KUPANG, PENA INDONESIA— Pemerintah Kota Kupang menegaskan komitmen kuatnya dalam pembangunan sektor kesehatan yang berorientasi pada peningkatan kualitas manusianya. Melalui kolaborasi dengan gerakan edukasi komunitas GenBio “BioMom“, Pemkot Kupang berupaya mewujudkan visi besar menjadikan Kota Kupang sebagai kota probiotik demi melahirkan keluarga yang sehat dan tangguh.
Program bertajuk “Sehat Dimulai dari Dalam: Gerakan Bersama Menuju Kota Kupang Lebih Sehat” ini berlangsung pada 6–10 Juli 2026. Kegiatan edukasi ini resmi dimulai di Aula Universitas Muhammadiyah Kupang dan dilanjutkan ke berbagai posyandu serta puskesmas dengan melibatkan sekitar 500 peserta dari berbagai komunitas masyarakat.
Wali Kota Kupang, dr. Christian Widodo, melalui Kepala Dinas Kesehatan Kota Kupang,
dr. drg. Retnowati, M. Kes. menyampaikan bahwa esensi utama dari pembangunan daerah tidak melulu soal fisik atau infrastruktur, melainkan berfokus pada kualitas manusianya.
“Rumah yang sehat melahirkan keluarga yang sehat, dan keluarga yang sehat akan melahirkan kota yang sehat. Pemerintah Kota Kupang memiliki komitmen yang sangat kuat soal kesehatan, dan ini sejalan dengan visi misi Kota Kupang,” tegas dr.

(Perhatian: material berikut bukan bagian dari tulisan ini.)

(* ===== verification/RegroupContracts.v ===== *)
(** The durable job contract of the regroup recompute:
    [objectives_tasks/jobs/__init__.py].

    The audit contracts of the regroup commands:
    [objectives_tasks/audit_registry.py], the three grouping actions. *)
From S2P Require Import Prelude StrictJson Identifiers Grouping Jobs AuditLedger Tables ObjectiveTables Regroup.
From S2P Require Import ObjectiveStore RegroupStore RegroupManual.

Definition GROUPING_RECOMPUTE_JOB_TYPE : string := "OBJECTIVE_GROUPING_RECOMPUTE_V1".
Definition GROUPING_RECOMPUTE_JOB_CONTRACT_VERSION : Z := 1.
Definition _ACTIVE_STATES : list string := ["queued"; "running"; "waiting_review"; "retry_wait"].
Definition _PHASES : list string := ["queued"; "scanning"; "publishing"].
Definition _RETRYABLE : list string := ["JOB_INTERRUPTED"; "PERSISTENCE_BUSY"; "JOB_CLAIM_CONFLICT"].
Definition _RETRY_DELAY_BY_ATTEMPT (n : Z) : option Z :=
  if n =? 1 then Some 5 else if n =? 2 then Some 30 else if n =? 3 then Some 120 else None.

Definition invalid {A} (m : string) : result A := raise (ValidationError m).
(** The fields of a value that is an object with exactly these keys. *)
Definition _exact_dict (value : json) (keys : list string) (label : string) : result (list (string * json)) :=
  match value with
  | JObj fields =>
      if bool_decide ((list_to_set fields.*1 : gset string) = list_to_set keys) then Ok fields
      else invalid (label +:+ " must contain exactly the registered fields")
  | _ => invalid (label +:+ " must contain exactly the registered fields")
  end.
Definition _uuid (value : option json) (label : string) : result string :=
  match value with
  | Some (JStr s) => if is_uuid4 s then Ok s else invalid (label +:+ " must be canonical UUIDv4 text")
  | _ => invalid (label +:+ " must be canonical UUIDv4 text")
  end.
Definition validate_grouping_recompute_payload (value : json) : result unit :=
  payload ← _exact_dict value ["origin"; "requested_by_command_id"] "grouping recompute job payload";
  _ ← match dget "origin" payload with
    | Some (JStr o) => forbid (negb (set_token GROUPING_ORIGINS o))
        (ValidationError "grouping recompute job origin is invalid")
    | Some (JArr _) | Some (JObj _) => Raise (PyExn "TypeError")
    | _ => invalid "grouping recompute job origin is invalid" end;
  _ ← _uuid (dget "requested_by_command_id" payload) "requested_by_command_id";
  Ok tt.
Definition validate_grouping_recompute_checkpoint (value : json) : result unit :=
  checkpoint ← _exact_dict value ["phase"; "published_proposal_count"] "grouping recompute checkpoint";
  _ ← match dget "phase" checkpoint with
    | Some (JStr p) => forbid (negb (set_token _PHASES p))
        (ValidationError "grouping recompute checkpoint phase is invalid")
    | Some (JArr _) | Some (JObj _) => Raise (PyExn "TypeError")
    | _ => invalid "grouping recompute checkpoint phase is invalid" end;
  match dget "published_proposal_count" checkpoint with
  | Some (JInt n) => forbid (n <? 0) (ValidationError "published_proposal_count must be int>=0")
  | _ => invalid "published_proposal_count must be int>=0"
  end.
Definition derive_grouping_recompute_dedupe_key (payload : json) : result string :=
  _ ← validate_grouping_recompute_payload payload;
  match jfield "origin" payload with
  | Some (JStr o) => Ok (GROUPING_RECOMPUTE_JOB_TYPE +:+ ":" +:+ o)
  | _ => Raise key_error
  end.
Definition _validate_grouping_recompute_failure (error_code : string) (attempt_ordinal now : Z)
    (retry_at : option Z) : result unit :=
  _ ← forbid (negb (_ERROR_CODE error_code)) (ValidationError "grouping durable failure code is invalid");
  _ ← forbid (attempt_ordinal <? 1) (ValidationError "grouping durable attempt_ordinal must be int>=1");
  _ ← forbid (now <? 0) (ValidationError "grouping durable failure time is invalid");
  match (if set_token _RETRYABLE error_code then _RETRY_DELAY_BY_ATTEMPT attempt_ordinal else None) with
  | Some delay => forbid (negb (bool_decide (retry_at = Some (now + delay))))
      (ValidationError "retryable grouping failure uses wrong retry_at")
  | None => forbid (negb (bool_decide (retry_at = None)))
      (ValidationError "terminal grouping failure requires retry_at=null")
  end.
Definition _validate_grouping_recompute_cancellation (context : json) (state_ : string) : result unit :=
  context ← _exact_dict context ["command_id"] "grouping recompute cancellation context";
  _ ← _uuid (dget "command_id" context) "grouping cancellation command_id";
  Ok tt.
Definition _recover_grouping_recompute_stale (payload : json) (checkpoint : option json) (attempt_ordinal now : Z)
    : result StaleRecoveryDisposition :=
  _ ← validate_grouping_recompute_payload payload;
  _ ← match checkpoint with Some c => validate_grouping_recompute_checkpoint c | None => Ok tt end;
  _ ← forbid (attempt_ordinal <? 1) (ValidationError "grouping recovery attempt_ordinal must be int>=1");
  _ ← forbid (now <? 0) (ValidationError "grouping recovery time is invalid");
  if attempt_ordinal <=? 3 then Ok (MkDisposition "retry_wait" (Some now) (Some "JOB_INTERRUPTED"))
  else Ok (MkDisposition "failed" None (Some "JOB_INTERRUPTED")).
Definition GROUPING_RECOMPUTE_JOB_CONTRACT : JobTypeContract json :=
  MkJobContract json GROUPING_RECOMPUTE_JOB_TYPE GROUPING_RECOMPUTE_JOB_CONTRACT_VERSION
    validate_grouping_recompute_payload validate_grouping_recompute_checkpoint derive_grouping_recompute_dedupe_key
    _ACTIVE_STATES _validate_grouping_recompute_failure _validate_grouping_recompute_cancellation
    _recover_grouping_recompute_stale.
Definition OBJECTIVES_TASKS_JOB_CONTRACTS : list (JobTypeContract json) := [GROUPING_RECOMPUTE_JOB_CONTRACT].

Definition audit_invalid (b : bool) (m : string) : result unit := forbid b (audit_error "AUDIT_PAYLOAD_INVALID" m).
(** [value in {...}] for a payload field; an array or object is unhashable. *)
Definition field_token (tokens : list string) (value : option json) (m : string) : result unit :=
  match value with
  | Some (JStr s) => audit_invalid (negb (set_token tokens s)) m
  | Some (JArr _) | Some (JObj _) => Raise (PyExn "TypeError")
  | _ => audit_invalid true m
  end.
Definition uuid_field (value : option json) (m : string) : result unit :=
  audit_invalid (match value with Some (JStr s) => negb (is_uuid4 s) | _ => true end) m.
Definition _validate_bounded_reason (reason : option json) (required : bool) (label : string) : result unit :=
  match reason with
  | None | Some JNull => audit_invalid required (label +:+ " reason must be text")
  | Some (JStr s) =>
      _ ← audit_invalid (negb (utf8_encodable s)) (label +:+ " reason is invalid Unicode");
      audit_invalid (negb (bounded_line s)) (label +:+ " reason violates its bound")
  | _ => audit_invalid true (label +:+ " reason must be text")
  end.

Definition _GROUPING_EVENTS : list string := ["RECOMPUTED"; "ACCEPTED"; "REJECTED"; "RECONSIDERED"].
Definition _validate_grouping_recompute_deferred (p : json) : result unit :=
  _ ← uuid_field (jfield "job_id" p) "grouping deferred job identity is invalid";
  _ ← field_token GROUPING_ORIGINS (jfield "origin" p) "grouping deferred origin is invalid";
  _ ← audit_invalid (match jfield "workset_exact_count" p with Some (JInt n) => n <=? 100000 | _ => true end)
    "grouping deferred workset must exceed the soft threshold";
  _ ← audit_invalid (match jfield "soft_threshold" p with Some (JInt n) => negb (n =? 100000) | _ => true end)
    "grouping deferred threshold is invalid";
  audit_invalid (match jfield "execution_mode" p with Some (JStr s) => negb (String.eqb s "durable_job") | _ => true end)
    "grouping deferred execution mode is invalid".
Definition _validate_grouping_audit (p : json) : result unit :=
  let count k := match jfield k p with Some (JInt n) => n <? 0 | _ => true end in
  _ ← uuid_field (jfield "proposal_id" p) "grouping proposal identity is invalid";
  _ ← field_token _GROUPING_EVENTS (jfield "event_kind" p) "grouping event_kind is invalid";
  _ ← field_token proposal_kinds (jfield "proposal_kind" p) "grouping proposal_kind is invalid";
  _ ← field_token ["normal"; "high"] (jfield "risk_tier" p) "grouping risk_tier is invalid";
  _ ← audit_invalid (match jfield "input_fingerprint" p with Some (JStr s) => negb (is_sha256 s) | _ => true end)
    "grouping fingerprint is invalid";
  _ ← audit_invalid (count "task_change_count" || count "objective_change_count") "grouping count is invalid";
  _validate_bounded_reason (jfield "reason_category" p)
    (match jfield "event_kind" p with Some (JStr s) => set_token ["REJECTED"; "RECONSIDERED"] s | _ => false end)
    "Grouping".

Definition _contract (name : string) (fields : list string) (max_items : Z) : ObjectContract :=
  MkContract name 1 (list_to_set fields) (list_to_set fields) "reject" 4 max_items 16384.
Definition grouping_recompute_deferred_fields : list string :=
  ["job_id"; "origin"; "workset_exact_count"; "soft_threshold"; "execution_mode"].
Definition grouping_fields : list string :=
  ["proposal_id"; "event_kind"; "proposal_kind"; "risk_tier"; "input_fingerprint"; "task_change_count";
   "objective_change_count"; "reason_category"].
Definition grouping_contract (action : string) : AuditActionContract :=
  MkActionContract action 1 "GroupingAuditV1" 1 (_contract "GroupingAuditV1" grouping_fields 16) None
    (Some _validate_grouping_audit).
Definition deferred_contract : AuditActionContract :=
  MkActionContract "grouping.recompute_deferred" 1 "GroupingRecomputeDeferredAuditV1" 1
    (_contract "GroupingRecomputeDeferredAuditV1" grouping_recompute_deferred_fields 12) None
    (Some _validate_grouping_recompute_deferred).
(** The grouping part of [build_objectives_tasks_audit_registry]. *)
Definition grouping_audit_registry : AuditRegistry :=
  map (fun c => ((ac_action_type c, ac_action_version c), c))
    [deferred_contract; grouping_contract "grouping.proposal_recomputed"; grouping_contract "grouping.proposal_decided"].

(** * Events *)
Definition grouping_payload (id event kind risk fingerprint : string) (tasks_ objectives_ : Z)
    (reason : option string) : json := JObj [
  ("proposal_id", JStr id); ("event_kind", JStr event); ("proposal_kind", JStr kind); ("risk_tier", JStr risk);
  ("input_fingerprint", JStr fingerprint); ("task_change_count", JInt tasks_);
  ("objective_change_count", JInt objectives_); ("reason_category", jopt JStr reason)].
(** An event on one proposal. *)
Definition grouping_event (audit_id action command id : string) (a : actor) (job reason : option string)
    (payload_ : json) (refs : list AuditResultRef) : AuditEventInput :=
  MkAuditEvent audit_id action 1 (act_kind a) "grouping_proposal" command "GroupingAuditV1" 1 payload_ (act_id a)
    (Some id) reason None job None None None refs.
Definition proposal_ref (id : string) : AuditResultRef := MkResultRef "grouping_proposal" id.
Definition deferred_event (audit_id command job origin_ : string) (count : Z) (a : actor) : AuditEventInput :=
  MkAuditEvent audit_id "grouping.recompute_deferred" 1 (act_kind a) "grouping" command
    "GroupingRecomputeDeferredAuditV1" 1
    (JObj [("job_id", JStr job); ("origin", JStr origin_); ("workset_exact_count", JInt count);
           ("soft_threshold", JInt 100000); ("execution_mode", JStr "durable_job")])
    (act_id a) None None None (Some job) None None None [MkResultRef "durable_job" job].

Retno.
Gerakan BioMom yang diinisiasi oleh Swiluva Sigalovada Swilly Sumardy Ma—siswa kelas XI Tzu Chi School PIK—hadir ke Kupang sebagai kota kedua setelah sebelumnya sukses dilaksanakan di Kota Serang, Banten. Gerakan berbasis komunitas ini berfokus menyederhanakan ilmu kesehatan agar mudah dipahami, khususnya mengenai pentingnya menjaga kesehatan pencernaan sebagai langkah preventif keluarga.
Dalam pelatihan ini, para ibu rumah tangga dan warga diajarkan langsung cara membuat water kefir, sebuah minuman probiotik hasil fermentasi rumah tangga yang kaya bakteri baik. Selain aspek kesehatan usus yang membuat keluarga lebih produktif, gerakan ini juga membuka peluang pemberdayaan ekonomi melalui produksi probiotik skala rumah tangga.
”Visi kami sederhana, yakni menjadikan setiap kota di Indonesia sebagai kota probiotik, di mana masyarakatnya lebih sehat sekaligus memiliki peluang untuk mandiri secara ekonomi,” ungkap Swiluva dalam rilis persnya.
Pelaksanaan program di Kupang ini turut melibatkan sinergi dari berbagai unsur, mulai dari Pemerintah Kota Kupang, Dinas Kesehatan Kota Kupang, tokoh masyarakat, hingga komunitas warga. Kolaborasi erat ini diharapkan mampu memperkuat kesadaran kolektif bahwa kesehatan sebuah kota besar selalu dimulai dari fondasi terkecil, yaitu kesehatan di dalam rumah.